2 山林の闘い
玲七郎は、臍下丹田に力を籠め、フーッと長く息を吐いた。動揺が鎮まると、何よりも先ず千之助の憑依を解くべく、技の態勢をとった。
両手を複雑に動かしながら気を高め、最後に左手の二本の指で空中に五芒星を描くと、薄くその形に空気が光った。それを、スッと前に押し出す。
「浄霊明星!」
光る五芒星が千之助の身体に触れると、パラパラと弾けて飛び散った。
再び千之助の口が開いた。
「無駄なことだ。そのような小手先の技でわれらを退治するつもりか。笑止千万!」
だが、今の技は陽動であったらしい。
その間に玲七郎の右手が動き、「出でよ、のづち丸!」と命じると、太い蛇のような黒い塊が出現した。パックリと大きく口を開くと、轟々と空気を吸い始めた。
そちらに引っ張られるように、千之助がよろめいた。
「うぬぬ。式神か。ならば」
千之助は足を踏ん張りながら、一旦手を挙げ、下ろした。周辺の熊笹から、葉を掻き分ける音がし、体に何本も矢が刺さった鎧武者が現れた。さらに左からもう一体、右からも一体、計三体である。皆、兜の下に顔がなく、真っ黒な闇のようだ。無言で、鎧を軋ませながら、ゆっくり歩いて来る。
玲七郎は「雑魚め」と吐き捨てるように言うと、ポケットから扇子を取り出し、刀の柄を持つように握った。
「斬霊剣!」
そのまま見えない刀を振るい、まず正面の一体を袈裟懸けに斬った。返す刀で背後から迫るもう一体の胴を水平に斬ったが、回り込んで来た最後の一体に右腕を掴まれた。
「くそっ!」
玲七郎は扇子を捨て、自由になった左手で印を結ぶと、パッと五本の指を開いた。
「火焔狐!」
左の掌に丸い炎の塊が現れ、みるみる膨らんで狐のような姿になった。大きく口を開け、炎の牙で玲七郎の右腕を掴んでいる鎧武者の手を噛み千切った。さらに、ところ構わず噛みつくと、鎧武者の体が燃え上がった。
玲七郎は落とした扇子を右手で拾おうとして、「うっ」と呻いた。
「痛えじゃねえか、馬鹿力め!」
玲七郎は鎧武者に掴まれていた右腕を擦った。
振り返ると、千之助は、まだ動けずに立っている。
「今度こそ、覚悟しやがれ!」
玲七郎は、再び両手を複雑に動かし、最後に左手の二本の指で空中に五芒星を描くと、今回はくっきりその形に空気が光った。それを、スッと前に押し出す。
「浄霊明星!」
明るく光る五芒星が千之助にスッと吸い込まれた。
千之助の体全体が光り、「ぐはっ!」と口から何かが飛び出した。茶色の毛の塊のようだ。それが解けると、鼬のような獣の姿になって逃げて行った。
「ふん、やはり動物霊か」
玲七郎が「のづち丸、火焔狐、戻れ!」と命じると、二体の式神は左右の手に吸い込まれるように消えた。

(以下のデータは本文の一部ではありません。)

(** C4: for a non-empty candidate set, when recent draws are supplied the
    recency score is 1 minus the fraction of the set's numbers that appear
    in the union of the recent draws (each number of the candidate sequence
    counted once, which for a set of distinct numbers is the plain
    fraction); when none are supplied it is exactly 1; and that is the
    "recent" component of every record that [score_prediction_sets]
    returns. *)
Theorem recency_score (s : list Z) :
  s ≠ [] →
  (∀ draws,
     recent_score_of (recent_numbers_of (Some draws)) (Py.sorted s)
     = Ok (1 - distinct_overlap_fraction s draws)
     ∧ (NoDup s →
        recent_score_of (recent_numbers_of (Some draws)) (Py.sorted s)
        = Ok (1 - overlap_fraction s draws)))
  ∧ recent_score_of (recent_numbers_of None) (Py.sorted s) = Ok 1
  ∧ (∀ self cands recent weights recs,
       (score_prediction_sets cands recent weights self).2 = Ok recs →
       Forall2 (λ s r,
         comp_recent (rec_components r)
         = match recent with
           | Some draws => 1 - distinct_overlap_fraction s draws
           | None => 1
           end) cands recs).
Proof.
  intros Hs. split; [|split].
  - intros draws. split; [by apply recent_score_of_sorted|].
    intros Hnd. rewrite <-overlap_fraction_NoDup by done.
    by apply recent_score_of_sorted.
  - apply recent_score_of_none.
  - intros self cands recent weights recs Hrecs%score_prediction_sets_Ok_inv.
    eapply Forall2_impl; [exact Hrecs|]. intros s' r Hr. cbn in Hr.
    pose proof (score_set_Ok_ne_nil _ _ _ _ _ _ Hr) as Hs'.
    apply score_set_Ok_inv in Hr as (_ & _ & _ & _ & Hre & _).
    destruct recent as [draws|].
    + rewrite recent_score_of_sorted in Hre by done. congruence.
    + rewrite recent_score_of_none in Hre. congruence.
Qed.

Lemma recency_score_witness :
  recent_score_of (recent_numbers_of (Some recent_E)) (Py.sorted candidate_E)
  = Ok (1 - overlap_fraction candidate_E recent_E)
  ∧ overlap_fraction candidate_E recent_E = Q2Qc (2 # 3).
Proof.
  split.
  - refine (proj2 (proj1 (recency_score candidate_E _) recent_E) _).
    + done.
    + repeat (apply NoDup_cons; split; [rewrite ?elem_of_cons, elem_of_nil; lia|]).
      apply NoDup_nil_2.
  - by apply Qc_is_canon.
Defined.

(** *** Empty candidate sets *)

(** C7, as amended: on an empty candidate set [score] fails with the
    [StatisticsError] of [statistics.mean], and [score_prediction_sets]
    fails with [ZeroDivisionError] in the sum-balance division (expected sum
    0) as soon as the candidate sets before the empty one have been scored;
    either way no value or record is returned, so whatever is returned comes
    from non-empty candidate sets only. *)
Theorem empty_candidate_set_fails (self : IChingScorer) :
  score [] self = (self, Raise StatisticsError)
  ∧ (∀ pre post recent weights,
       Forall (λ s, is_Ok (score_set (num_numbers self) (probabilities self)
                             (recent_numbers_of recent)
                             (default default_weights weights) s)) pre →
       score_prediction_sets (pre ++ [] :: post) recent weights self
       = (self, Raise ZeroDivisionError))
  ∧ (∀ cands recent weights,
       [] ∈ cands → raises (score_prediction_sets cands recent weights self).2)
  ∧ (∀ number_set v, (score number_set self).2 = Ok v → number_set ≠ [])
  ∧ (∀ cands recent weights recs,
       (score_prediction_sets cands recent weights self).2 = Ok recs →
       Forall (λ s, s ≠ []) cands).
Proof.
  split; [reflexivity|]. split; [|split; [|split]].
  - intros pre post recent weights Hpre. unfold score_prediction_sets.
    f_equal. apply mapM_Raise_at; [done|]. apply score_set_nil.
  - intros cands recent weights Hin. apply mapM_raises, Exists_exists.
    exists []. split; [done|]. exists ZeroDivisionError. apply score_set_nil.
  - by intros number_set v Hv ->.
  - intros cands recent weights recs Hrecs%score_prediction_sets_Ok_inv.
    induction Hrecs as [|s r cands recs Hr _ IH]; constructor; [|done].
    by eapply score_set_Ok_ne_nil.
Qed.

Lemma empty_candidate_set_fails_witness :
  ∃ self, __init__ (cfg 10) draws_A 1 = Ok self
    ∧ score_prediction_sets ([] :: candidate_E :: []) None None self
      = (self, Raise ZeroDivisionError).
Proof.
  assert (∃ self, __init__ (cfg 10) draws_A 1 = Ok self) as [self Hself]
    by (eexists; vm_compute; reflexivity).
  exists self. split; [exact Hself|].
  refine (proj1 (proj2 (empty_candidate_set_fails self))
            [] (candidate_E :: []) None None _).
  apply Forall_nil_2.
Defined.

(** C7, as stated, fails for [score]: the failure on an empty candidate set
    is the [StatisticsError] of [statistics.mean], not a division by zero. *)
Lemma score_empty_set_not_zero_division :
  (self ← __init__ (cfg 5) draws_B 0; (score [] self).2) = Raise StatisticsError
  ∧ (self ← __init__ (cfg 5) draws_B 0; (score [] self).2) ≠ Raise ZeroDivisionError.
Proof.
  assert ((self ← __init__ (cfg 5) draws_B 0; (score [] self).2)
          = Raise StatisticsError) as H by (vm_compute; reflexivity).
  split; [exact H|]. by rewrite H.
Qed.

(** *** Component weights *)

Lemma composite_missing_key (w : gmap string Qc) (sp su fr re : Qc) :
  (∃ key, key ∈ weight_keys ∧ w !! key = None) →
  ∃ key, key ∈ weight_keys ∧ w !! key = None
         ∧ composite w sp su fr re = Raise (KeyError (KStr key)).
Proof.
  intros (key & Hkey & Hnone). unfold composite, Py.getitem_str, weight_keys in *.
  destruct (w !! "spread") as [w1|] eqn:H1;
    [|exists "spread"; split; [by repeat constructor|done]].
  destruct (w !! "sum") as [w2|] eqn:H2;
    [|exists "sum"; split; [by repeat constructor|done]].
  destruct (w !! "frequency") as [w3|] eqn:H3;
    [|exists "frequency"; split; [by repeat constructor|done]].
  destruct (w !! "recent") as [w4|] eqn:H4;
    [|exists "recent"; split; [by repeat constructor|done]].
  exfalso. rewrite !elem_of_cons, elem_of_nil in Hkey.
  destruct Hkey as [->|[->|[->|[->|[]]]]]; congruence.
Qed.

見ると、千之助は白眼を剥き、口を開けた状態のままで立っている。玲七郎は背中側に回り、千之助の両肩を掴むと、「吽!」と活を入れた。硬直していた身体が柔らかくなり、倒れそうになるのを支える。
「ぼ、ぼくは……」
千之助に正面を向かせ、玲七郎は叱責した。
「馬鹿野郎! 危ない真似しやがって。なんでついて来たんだ」
「ごめん、なさい。お兄さんのことが気になって、様子を見ようと歩いているうちに」
「わかった。もういいよ。おまえ、一人で学校に行けるか?」
千之助は心細そうな顔で俯いた。
「しょうがねえな。乗り掛かった舟だ、連れて行ってやるよ」
「すみません」
「さあ、行くぜ」
玲七郎は少し照れくさいように顔を背けながら、千之助と手を繋いでやった。
二人で並んで山道を下っていると、麓の方から自転車に乗った年配の警官が登って来た。
千之助は顔見知りらしく、「あ、新しい駐在さんです」と声を上げた。
だが、警官は、玲七郎たちを見つけると自転車を停めて飛び降り、厳しい顔つきで走って来た。玲七郎の目の前に立つと、ホルスターから拳銃を抜いて構えた。